Daneben ist der gesellschaftliche Umgang mit Sexualität alles andere als lustförderlich. Einerseits werden wir überflutet mit sexualisierten Inhalten, die Erotik – intime Handlungen zwischen zwei Menschen – bleibt dabei auf der Strecke.
Die inflationäre Darstellung von Sexualität und die daraus resultierende Abstumpfung ist dem Männerarzt Pfau zufolge der größte Lustkiller. Bei Männern sei insbesondere die Pornografie, die bereits junge Männer regelmäßig konsumieren, ein Thema. Die Diskrepanz zwischen dem, was in Pornos gezeigt wird und dem, was sie bekommen, ist groß. „Männer können dann mit dem, was tatsächlich in den Betten läuft, nicht mehr zufrieden sein“, beobachtet Pfau ein verbreitetes Phänomen. „Man braucht etwas immer Extremeres, Spritzigeres, Gefährlicheres, um überhaupt einen Kick zu spüren“, bestätigt auch Bragagna und fragt: „Ist das die Form der Lust, die wir wollen?“

Körperfreundliches Umfeld gefragt

Für die sexuelle Entwicklung ist ein unaufgeregter und offener Zugang zu Sexualität von Kindheit an am förderlichsten.
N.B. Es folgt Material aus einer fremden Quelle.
Definition GetAllMatching (table pattern : string) (db : DbType) : IO (result (list string)) :=
  GetDBConnection db ;;; ConnPool.GetAllMatchingDetails db table pattern.
Definition SaveUndeliveredEvents (key event : string) : IO (option string) :=
  GetDBConnection OnDisk ;;;
  let! err := AddResourceData OnDisk UndeliveredEvents key (JStr event) in
  ret ((fun e => "error while trying to add Undelivered Events to DB: " +:+ errMsg e) <$> err).
(** The bytes of the document. *)
Definition GetUndeliveredEvents (destination : string) : IO (string + string) :=
  GetDBConnection OnDisk ;;;
  let! eventData := Read OnDisk UndeliveredEvents destination in
  ret (match eventData with
       | inl err => inl ("error: while trying to fetch details: " +:+ errMsg err)
       | inr eventData => inr (raw_text eventData)
       end).
Definition delete_from (table key : string) : IO (option string) :=
  GetDBConnection OnDisk ;;;
  let! err := ConnPool.Delete OnDisk table key in ret (errMsg <$> err).
Definition DeleteUndeliveredEvents (destination : string) : IO (option string) := delete_from UndeliveredEvents destination.
(** What is stored is read again, and printed. *)
Definition SetUndeliveredEventsFlag (destination : string) : IO (option string) :=
  GetDBConnection OnDisk ;;;
  let! err := AddResourceData OnDisk ReadInProgres destination (JStr "true") in
  match err with
  | Some e => ret (Some ("error while trying to create new " +:+ ReadInProgres +:+ " resource: " +:+ errMsg e))
  | None => let! _ := Read OnDisk ReadInProgres destination in ret None
  end.
Definition GetUndeliveredEventsFlag (destination : string) : IO (bool * option string) :=
  GetDBConnection OnDisk ;;;
  let! r := Read OnDisk ReadInProgres destination in
  ret (match r with inl err => (false, Some (errMsg err)) | inr _ => (true, None) end).
Definition DeleteUndeliveredEventsFlag (destination : string) : IO (option string) := delete_from ReadInProgres destination.
End evmodel.

(** ** The delivery *)

(** What becomes of a request to a subscriber; [redirected] tells of the one error that comes with a
    response. *)
Inductive delivery := Delivered | Undelivered (err : string) (redirected : bool).
Class Subscribers `{Env} : Type := { deliver : string -> string -> env -> delivery }.
(** config.Data.EventConf and the flag of evcommon *)
Class EventConf : Type := {
  DeliveryRetryAttempts : Z;
  DeliveryRetryIntervalSeconds : Z;
  SaveUndeliveredEventsFlag : bool;
}.

(** The goroutines; one that tries again has tried [i] times. *)
Inductive evThread :=
| PostThread (destination eventUniqueID event : string)
| RetryThread (i : Z) (destination undeliveredEventID event : string)
| CheckThread (destination : string)
| AskThread (c : evCall).

Section Delivery.
Context `{Env, !IndexEnv, Libs, Config, !JSONTexts, !Subscribers, !EventConf}.
Context (fuel : nat).

Record EvWorld := mkEvWorld {
  es_own : World;
  es_sent : list (string * string);
  es_threads : list evThread;
}.
Definition in_ev {A} (m : IO A) : M EvWorld A := fun s =>
  let (o, w) := m (es_own s) in (o, mkEvWorld w (es_sent s) (es_threads s)).
Definition go_ev (t : evThread) : M EvWorld unit :=
  modify (fun s => mkEvWorld (es_own s) (es_sent s) (es_threads s ++ [t])%list).
Definition sent_to (destination event : string) (s : EvWorld) : EvWorld :=
  mkEvWorld (es_own s) (es_sent s ++ [(destination, event)])%list (es_threads s).
(** X17.  A configuration file whose JSON is not an array creates nothing
    and prints nothing.  The command returns for an empty string or an empty
    object and raises [TypeError] otherwise: a number, a boolean or [null]
    cannot be iterated, and the characters of a string or the keys of an
    object cannot be indexed by ["name"]. *)
Theorem config_not_an_array (c : LibGoClient) (path : string) (v : pyval)
    (tr : trace) :
  path <> "" ->
  fs path = Loaded v ->
  (forall l, v <> PyList l) ->
  exists result,
    create_multiple c (Some path) tr = (result, tr) /\
    (result = Ok tt <-> v = PyStr "" \/ v = PyDict []) /\
    (result <> Ok tt -> exists msg, result = Err (PyExc "TypeError" msg)).
Proof.
  intros Hpath Hfs Hlist.
  rewrite (create_multiple_file c path tr Hpath).
  unfold bind at 1, load_configs. rewrite Hfs.
  unfold ret at 1, bind at 1, iterate.
  destruct v as [|b|z|s|l|d]; try (exfalso; exact (Hlist l eq_refl)).
  1-3: eexists; (split; [reflexivity|]); split;
    [split; [discriminate|intros [H|H]; discriminate]|intros _; eexists; reflexivity].
  - destruct s as [|ch s]; cbn.
    + exists (Ok tt). split; [reflexivity|]. split; [|congruence].
      split; auto.
    + eexists. split; [reflexivity|]. split.
      * split; [discriminate|intros [H|H]; discriminate].
      * intros _. eexists. reflexivity.
  - destruct d as [|[k x] d]; cbn.
    + exists (Ok tt). split; [reflexivity|]. split; [|congruence].
      split; auto.
    + eexists. split; [reflexivity|]. split.
      * split; [discriminate|intros [H|H]; discriminate].
      * intros _. eexists. reflexivity.
Qed.

Lemma list_extraction_run (c : LibGoClient) (tr : trace) (r : response) (d : dict) :
  net tr (list_request c) = NetResp r ->
  status_code r = 200 ->
  json r = inr (PyDict d) ->
  list_vms c tr =
  (Ok (true, match Dict.get "vms" d with Some vms => vms | None => PyList [] end),
   (tr ++ [EvHttp (list_request c)])%list).
Proof.
  intros Hnet Hstatus Hjson.
  unfold list_vms, try_except, bind, send. fold (list_request c).
  rewrite Hnet, Hstatus. cbn [Z.eqb Pos.eqb].
  unfold response_json. rewrite Hjson. cbn.
  destruct (Dict.get "vms" d); reflexivity.
Qed.
(** ** Listing *)





(** X20.  The [list] command returns with one line when there is nothing to
    show: ["Failed to list VMs"] when the answer is not a 200, and
    ["No VMs found."] when the 200 body is an object whose ["vms"] is
    missing, empty or otherwise false. *)
Theorem list_command_nothing (args : arguments) (tr tr1 : trace) (r : response) :
  let c := new_client (api_url args) (token args) in
  cmd args = ListVms ->
  check_health c tr = (Ok true, tr1) ->
  net tr1 (list_request c) = NetResp r ->
  (status_code r <> 200 ->
   main args tr =
   (Ok tt, (tr1 ++ [EvHttp (list_request c); EvPrint "Failed to list VMs"])%list)) /\
  (forall d,
      status_code r = 200 ->
      json r = inr (PyDict d) ->
      truthy (match Dict.get "vms" d with Some vms => vms | None => PyList [] end)
      = false ->
      main args tr =
      (Ok tt, (tr1 ++ [EvHttp (list_request c); EvPrint "No VMs found."])%list)).
Proof.
  intros c Hcmd Hhealth Hnet.
  rewrite (main_healthy args tr tr1 Hhealth). fold c. rewrite Hcmd.
  cbn [execute]. unfold bind at 1. split.
  - intros Hstatus.
    unfold list_vms, try_except, bind, send. fold (list_request c). rewrite Hnet.
    destruct (Z.eqb_spec (status_code r) 200) as [H|_]; [contradiction|].
    cbn. unfold print, emit. rewrite <- app_assoc. reflexivity.
  - intros d Hstatus Hjson Hfalse. unfold bind at 1.
    rewrite (list_extraction_run c tr1 r d Hnet Hstatus Hjson), Hfalse.
    cbn. unfold print, emit. rewrite <- app_assoc. reflexivity.
Qed.
Lemma single_id_calls s (id : string) :
  (forall n, calls (EnableReplies s id n).2 =
     (calls n ++ onePOST (client s) "api/sendreplies" {[ "id" := [id]; "state" := ["true"] ]})%list) /\
  (forall n, calls (DisableReplies s id n).2 =
     (calls n ++ onePOST (client s) "api/sendreplies" {[ "id" := [id]; "state" := ["false"] ]})%list) /\
  (forall n, calls (MarkNSFW s id n).2 =
     (calls n ++ onePOST (client s) "api/marknsfw" {[ "id" := [id] ]})%list) /\
  (forall n, calls (UnmarkNSFW s id n).2 =
     (calls n ++ onePOST (client s) "api/unmarknsfw" {[ "id" := [id] ]})%list) /\
  (forall n, calls (Spoiler s id n).2 =
     (calls n ++ onePOST (client s) "api/spoiler" {[ "id" := [id] ]})%list) /\
  (forall n, calls (Unspoiler s id n).2 =
     (calls n ++ onePOST (client s) "api/unspoiler" {[ "id" := [id] ]})%list).
Proof.
  unfold EnableReplies, DisableReplies, MarkNSFW, UnmarkNSFW, Spoiler, Unspoiler, onePOST.
  rewrite !Set_id_state, !Set_empty.
  repeat split; intros n; run_method; try rewrite <- app_assoc; done.
Qed.

(** X9: No method of the link service asks its client for more than one POST
    form, sends more than the one request built from it, or retries:
    whatever the client answers, the calls made so far stay as they are
    and at most one request goes out. *)
Theorem link_methods_send_at_most_one_request s :
  (forall id : string,
     atMostOneRequest (EnableReplies s id) /\ atMostOneRequest (DisableReplies s id) /\
     atMostOneRequest (MarkNSFW s id) /\ atMostOneRequest (UnmarkNSFW s id) /\
     atMostOneRequest (Spoiler s id) /\ atMostOneRequest (Unspoiler s id)) /\
  (forall ids : list string,
     atMostOneRequest (Hide s ids) /\ atMostOneRequest (Unhide s ids)) /\
  (forall (V : Type) (E : query.Encoder V) (v : V), atMostOneRequest (submit s v)).
Proof.
  split; [|split].
  - intros id.
    destruct (single_id_calls s id) as (H1 & H2 & H3 & H4 & H5 & H6).
    repeat split; intros n; eexists;
      (split; [first [apply H1 | apply H2 | apply H3 | apply H4 | apply H5 | apply H6]
              | apply onePOST_atMostOne]).
  - intros ids. destruct ids as [|id ids].
    + split; intros n; exists []; cbn; rewrite app_nil_r; repeat split; (lia || constructor).
    + split; intros n; eexists;
        (split; [first [by apply Hide_calls | by apply Unhide_calls]
                | apply onePOST_atMostOne]).
  - intros V E v n. destruct (query.Values v) as [form|err] eqn:Hv.
    + eexists. split; [by apply submit_calls | apply onePOST_atMostOne].
    + exists []. unfold submit. rewrite Hv. cbn. rewrite app_nil_r.
      repeat split; (lia || constructor).
Qed.

End LinkOutcomes.

(** *** The form of a submission *)

Lemma lookup_Add_eq (key value : string) (values : url.Values) :
  url.Add key value values !! key = Some (default [] (values !! key) ++ [value])%list.
Proof. unfold url.Add. by rewrite lookup_insert_eq. Qed.

Lemma lookup_addString_eq (name s : string) (values : url.Values) :
  values !! name = None -> query.addString name s values !! name = stringField s.
Proof.
  intros Hnone. unfold query.addString, stringField.
  destruct (String.eqb s ""); [done|]. by rewrite lookup_Add_eq, Hnone.
Qed.

Lemma lookup_addBool_eq (name : string) (b : bool) (values : url.Values) :
  values !! name = None -> query.addBool name b values !! name = boolField b.
Proof.
  intros Hnone. unfold query.addBool, boolField.
  destruct b; [|done]. by rewrite lookup_Add_eq, Hnone.
Qed.

Lemma lookup_addBoolPtr_eq (name : string) (p : option bool) (values : url.Values) :
  values !! name = None -> query.addBoolPtr name p values !! name = boolPtrField p.
Proof.
  intros Hnone. unfold query.addBoolPtr, boolPtrField.
  destruct p as [[|]|]; [| |done]; by rewrite lookup_Add_eq, Hnone.
Qed.

(** Looking a key up in an encoded form: the layers written under other
    keys are stepped over, the layer of the key gives the field. *)
Ltac lookup_field :=
  unfold url.Set_;
  repeat first
    [ rewrite lookup_insert_ne by done
    | rewrite lookup_addString_ne by done
    | rewrite lookup_addBool_ne by done
    | rewrite lookup_addBoolPtr_ne by done
    | rewrite lookup_addString_eq
    | rewrite lookup_addBool_eq
    | rewrite lookup_addBoolPtr_eq
    | rewrite lookup_empty ];
  try done.

Section SubmitForms.

Context {Request Response World : Type}.
Implicit Types (s : LinkServiceOp Request Response World) (n : Net Request World).

(** X10: [SubmitSelf] posts a form in which every option that is set has its
    key with one value and every option that is not set has no key: a
    string is set when it is not empty, a flag when it is true, and
    [SendReplies] when it is not nil, so that a pointer to [false] is sent
    as "false".  The form has no key besides those, [kind] and
    [api_type]; in particular it never has [url] or [resubmit]. *)
Theorem SubmitSelf_form_fields s (opts : SubmitSelfOptions.t) n :
  exists form : url.Values,
    posted (calls (SubmitSelf s opts n).2) = (posted (calls n) ++ [("api/submit", form)])%list /\
    form !! "sr" = stringField (SubmitSelfOptions.Subreddit opts) /\
    form !! "title" = stringField (SubmitSelfOptions.Title opts) /\
    form !! "text" = stringField (SubmitSelfOptions.Text opts) /\
    form !! "flair_id" = stringField (SubmitSelfOptions.FlairID opts) /\
    form !! "flair_text" = stringField (SubmitSelfOptions.FlairText opts) /\
    form !! "sendreplies" =
      match SubmitSelfOptions.SendReplies opts with
      | None => None
      | Some true => Some ["true"]
      | Some false => Some ["false"]
      end /\
    form !! "nsfw" = boolField (SubmitSelfOptions.NSFW opts) /\
    form !! "spoiler" = boolField (SubmitSelfOptions.Spoiler opts) /\
    forall k : string,
      k ∉ ["kind"; "api_type"; "sr"; "title"; "text"; "flair_id"; "flair_text";
           "sendreplies"; "nsfw"; "spoiler"] ->
      form !! k = None.
Proof.
  eexists. split.
  { unfold SubmitSelf. erewrite submit_calls by reflexivity.
    by rewrite posted_app, posted_onePOST. }
  unfold SubmitSelfOptions.reflectValue.
  cbn [selfSubmit.Kind selfSubmit.Options].
  repeat split; try lookup_field.
  intros k Hk. rewrite !not_elem_of_cons in Hk.
  destruct Hk as (? & ? & ? & ? & ? & ? & ? & ? & ? & ? & _).
  lookup_field.
Qed.

(** X11: [SubmitURL] posts a form of the same make, with [url] and [resubmit]
    and never with [text]. *)
Theorem SubmitURL_form_fields s (opts : SubmitURLOptions.t) n :
  exists form : url.Values,
    posted (calls (SubmitURL s opts n).2) = (posted (calls n) ++ [("api/submit", form)])%list /\
    form !! "sr" = stringField (SubmitURLOptions.Subreddit opts) /\
    form !! "title" = stringField (SubmitURLOptions.Title opts) /\
    form !! "url" = stringField (SubmitURLOptions.URL opts) /\
    form !! "flair_id" = stringField (SubmitURLOptions.FlairID opts) /\
    form !! "flair_text" = stringField (SubmitURLOptions.FlairText opts) /\
    form !! "sendreplies" = boolPtrField (SubmitURLOptions.SendReplies opts) /\
    form !! "resubmit" = boolField (SubmitURLOptions.Resubmit opts) /\
    form !! "nsfw" = boolField (SubmitURLOptions.NSFW opts) /\
    form !! "spoiler" = boolField (SubmitURLOptions.Spoiler opts) /\
    forall k : string,
      k ∉ ["kind"; "api_type"; "sr"; "title"; "url"; "flair_id"; "flair_text";
           "sendreplies"; "resubmit"; "nsfw"; "spoiler"] ->
      form !! k = None.
Proof.
  eexists. split.
  { unfold SubmitURL. erewrite submit_calls by reflexivity.
    by rewrite posted_app, posted_onePOST. }
  unfold SubmitURLOptions.reflectValue.
  cbn [linkSubmit.Kind linkSubmit.Options].
  repeat split; try lookup_field.
  intros k Hk. rewrite !not_elem_of_cons in Hk.
  destruct Hk as (? & ? & ? & ? & ? & ? & ? & ? & ? & ? & ? & _).
  lookup_field.
Qed.

End SubmitForms.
Bettina Weidinger, Pädagogische Leiterin des Österreichischen Instituts für Sexualpädagogik und Sexualtherapien, plädiert für ein „körper- und sexualfreundliches Umfeld, in dem körperliche Bewegung gefördert wird, es einen positiven Körperbezug gibt und Sexualität neutral oder positiv bewertet wird.“ Aktuell würde das gesellschaftliche Credo der Risikominimierung zulasten der Lebendigkeit und eines gesunden Körpergefühls gehen. Auch durch die ständige Verfügbarkeit der neuen Medien werde die Entfaltung des Körperbewusstseins von klein auf gebremst. „Basierend auf ihrer grundsätzlichen Sehnsucht, sich über Bewegung zu spüren, entwickeln Kinder viele Lustkompetenzen“, erklärt Weidinger.
„Allerdings: Ein Kind, das mit fünf Jahren lernt, dass Tablet-Wischen die Lust an der Bewegung ersetzt, bewegt sich nicht mehr.“
Was die Entwicklung außerdem beeinträchtigt? „Ein Teil unserer sexualfeindlichen Haltung ist, dass Erwachsene grundsätzlich alles bewerten“, bedauert Weidinger. Gesellschaftliche Regeln sollten den Kindern wertfrei vermittelt werden. Ein Beispiel: „Nacktsein bei uns auf der Straße ist weder üblich noch erwünscht, grundsätzlich ist es aber etwas Positives“, verdeutlicht die Expertin.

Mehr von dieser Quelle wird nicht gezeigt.